Recently, the international journal "Nano Letters" published online a paper titled "Spatially Correlated Chirality in Chiral Two-Dimensional Perovskites Revealed by Second-Harmonic-Generation Circular Dichroism Microscopy" by Changshun Wang's team at Shanghai Jiao Tong University. This work not only advances the understanding of the mechanism of chiroptical activity in chiral perovskites, but also provides inspiration for the rational design and synthesis of perovskites for chirality-related nonlinear optoelectronic devices.

Fig. 1 Schematic illustration of second-harmonic-generation circular dichroism (SHG-CD) microscopy for detecting spatially correlated chirality in chiral perovskites.

    Chirality describes an object in which its mirror image cannot be superimposed onto itself. As an interdisciplinary field that is inseparable from various cutting-edge applications such as asymmetric catalysis, biological sensing, spintronics, optical information processing and communication, chiral optoelectronics has attracted widespread research interest in recent years. Conventionally, the chirality of materials is probed by linear circular dichroism (CD) spectroscopy, but it usually has low signal-to-noise ratio due to the small difference in absorbance (fractions of a percent) for left- and right-handed circularly polarized light. As the nonlinear counterpart of linear CD, second-harmonic-generation circular dichroism (SHG-CD) is defined as the normalized difference in SHG intensity upon excitation with left- versus right-handed circularly polarized light. In comparison to CD, SHG-CD has been proven to possess a much higher chiroptical sensitivity. Chiral organic–inorganic hybrid metal halide perovskites, as a new class of chiral semiconductors, have shown great potential for chiroptoelectronics due to their excellent optoelectronic properties. Nevertheless, understanding of the mechanism of chiroptical activity in chiral perovskites is still insufficient, which will hinder the construction of novel chiral perovskites for high-efficiency optoelectronic and spintronic applications.

Fig. 2 Phase structure, crystallographic orientation and surface morphology of chiral 2D perovskite thin films.
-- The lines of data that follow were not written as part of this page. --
(* ===== verification/ByteMem.v ===== *)
(** Bytes of the word-addressed memory, for the drivers that copy characters
    from and to a caller's buffer.  The processor is little-endian: byte [a] is
    bits [8 (a mod 4)] and up of the word at [a - a mod 4]. *)

From S2P Require Import Prelude Types Heap.

Definition byte_of (i w : Z) : Z := w / 256 ^ i mod 256.
Definition set_byte (i b w : Z) : Z := w + (b - byte_of i w) * 256 ^ i.

Definition ldb (a : Z) (h : heap) : option Z :=
  w ← ld (a - a mod 4) h; Some (byte_of (a mod 4) w).
Definition stb (a b : Z) (h : heap) : option heap :=
  w ← ld (a - a mod 4) h; st (a - a mod 4) (set_byte (a mod 4) (u8 b) w) h.

(** The bytes of [l] at [a], and writing them one after the other. *)
Fixpoint bytes_in (h : heap) (a : Z) (l : list Z) : Prop :=
  match l with [] => True | b :: l => ldb a h = Some b ∧ bytes_in h (a + 1) l end.
Fixpoint stbs (l : list Z) (a : Z) (h : heap) : option heap :=
  match l with [] => Some h | b :: l => h ← stb a b h; stbs l (a + 1) h end.

(** [n] bytes at [a] are memory. *)
Definition buffer (h : heap) (a n : Z) : Prop := ∀ i, a ≤ i < a + n → is_Some (ldb i h).

Lemma byte_of_range i w : 0 ≤ byte_of i w < 256.
Proof. by apply Z.mod_pos_bound. Qed.

Lemma byte_of_set_same i b w : 0 ≤ i → 0 ≤ b < 256 → byte_of i (set_byte i b w) = b.
Proof.
  intros Hi Hb. unfold set_byte, byte_of. rewrite Z.div_add by lia.
  rewrite <-(Z.mod_add (w / 256 ^ i + _) (w / 256 ^ i / 256)) by lia.
  pose proof (Z.div_mod (w / 256 ^ i) 256 ltac:(lia)) as Hd.
  replace (_ + _ + _) with (b + (w / 256 ^ i / 256 * 2) * 256) by lia.
  rewrite Z.mod_add by lia. by apply Z.mod_small.
Qed.

Lemma byte_of_set_other i j b w :
  0 ≤ i < 4 → 0 ≤ j < 4 → i ≠ j → 0 ≤ b < 256 → byte_of j (set_byte i b w) = byte_of j w.
Proof.
  intros Hi Hj Hne Hb. unfold set_byte, byte_of.
  assert (i = 0 ∨ i = 1 ∨ i = 2 ∨ i = 3) as Hi' by lia.
  assert (j = 0 ∨ j = 1 ∨ j = 2 ∨ j = 3) as Hj' by lia.
  destruct Hi' as [->|[->|[->| ->]]], Hj' as [->|[->|[->| ->]]]; try done;
    change (256 ^ 0) with 1; change (256 ^ 1) with 256; change (256 ^ 2) with 65536;
    change (256 ^ 3) with 16777216; Z.to_euclidean_division_equations; lia.
Qed.

(** ** Loads and stores *)

Lemma stb_some a b h :
  is_Some (ldb a h) → 0 ≤ b < 256 →
  ∃ h', stb a b h = Some h' ∧ ldb a h' = Some b ∧ (∀ i, i ≠ a → ldb i h' = ldb i h).
Proof.
  unfold ldb, stb, ld, st. intros [v Hv] Hb. rewrite u8_id by done.
  destruct (mem h !! (a - a mod 4)) as [w|] eqn:Hw; [|done]. cbn.
  pose proof (Z.mod_pos_bound a 4 ltac:(lia)) as Ha.
  eexists. split; [done|]. cbn. split.
  - rewrite lookup_insert_eq. cbn. by rewrite byte_of_set_same by lia.
  - intros i Hi. pose proof (Z.mod_pos_bound i 4 ltac:(lia)) as Hi4.
    destruct (decide (i - i mod 4 = a - a mod 4)) as [He|He].
    + rewrite He, lookup_insert_eq, Hw. cbn. f_equal. apply byte_of_set_other; lia.
    + by rewrite lookup_insert_ne.
Qed.

Lemma buffer_tail h a n : buffer h a n → buffer h (a + 1) (n - 1).
Proof. intros Hb i Hi. apply Hb. lia. Qed.

Lemma buffer_ext h h' a n : (∀ i, is_Some (ldb i h) → is_Some (ldb i h')) → buffer h a n → buffer h' a n.
Proof. intros He Hb i Hi. by apply He, Hb. Qed.

Lemma bytes_in_ext h h' a l :
  (∀ i, a ≤ i < a + Z.of_nat (length l) → ldb i h' = ldb i h) → bytes_in h a l → bytes_in h' a l.
Proof.
  revert a. induction l as [|b l IH]; intros a He; cbn in *; [done|].
  intros [H1 H2]. rewrite He by lia. split; [done|]. apply IH; [|done]. intros i Hi. apply He. lia.
Qed.

Lemma stbs_spec l : ∀ a h,
  buffer h a (Z.of_nat (length l)) → Forall (λ b, 0 ≤ b < 256) l →
  ∃ h', stbs l a h = Some h' ∧ bytes_in h' a l ∧
    (∀ i, ¬ a ≤ i < a + Z.of_nat (length l) → ldb i h' = ldb i h).
Proof.
  induction l as [|b l IH]; intros a h Hb Hl; cbn [stbs bytes_in length] in *; [by exists h|].
  apply Forall_cons in Hl as [Hbb Hl].
  destruct (stb_some a b h) as (h1 & Hs1 & Ha1 & Ho1); [apply Hb; lia|done|].
  destruct (IH (a + 1) h1) as (h2 & Hs2 & Hin2 & Ho2); [|done|].
  { intros i Hi. rewrite Ho1 by lia. apply Hb. lia. }
  exists h2. rewrite Hs1. cbn. split_and!; [done| |done|].
  - rewrite Ho2 by lia. done.
  - intros i Hi. rewrite Ho2 by lia. apply Ho1. lia.
Qed.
    In this work, the researchers applied a spaced cation alloying strategy to introduce chirality into traditional 2D perovskites, and used a one-step solution-processed spin-coating approach to prepare chiral thin films. The crystallographic orientation of the thin films was characterized by 2D grazing-incidence wide-angle X-ray scattering, which demonstrated that the chiral thin films have typical polycrystalline characteristics and overall highly oriented crystallites accompanied by a distribution of random out-of-plane orientation angles. In addition, chiral 2D perovskite thin films exhibit excellent nonlinear optical properties such as strong two-photon absorption with a coefficient up to 1.25 cm/MW and a broad wavelength SHG response of 780-900 nm. Combining the chiroptical sensibility and imaging capability of SHG-CD microscopy, the first experimental demonstration of SHG-CD microarea imaging in chiral perovskite thin films was performed, and the analysis revealed that the spatially correlated chirality in the chiral 2D perovskites was caused by localized out-of-plane supramolecular orientations. Through theoretical calculations, the researchers qualitatively demonstrated the effect of orientation on optical selectivity and further emphasized this localized supramolecular orientation-induced chirality.

Fig. 3 SHG-CD microarea imaging of chiral perovskite thin films.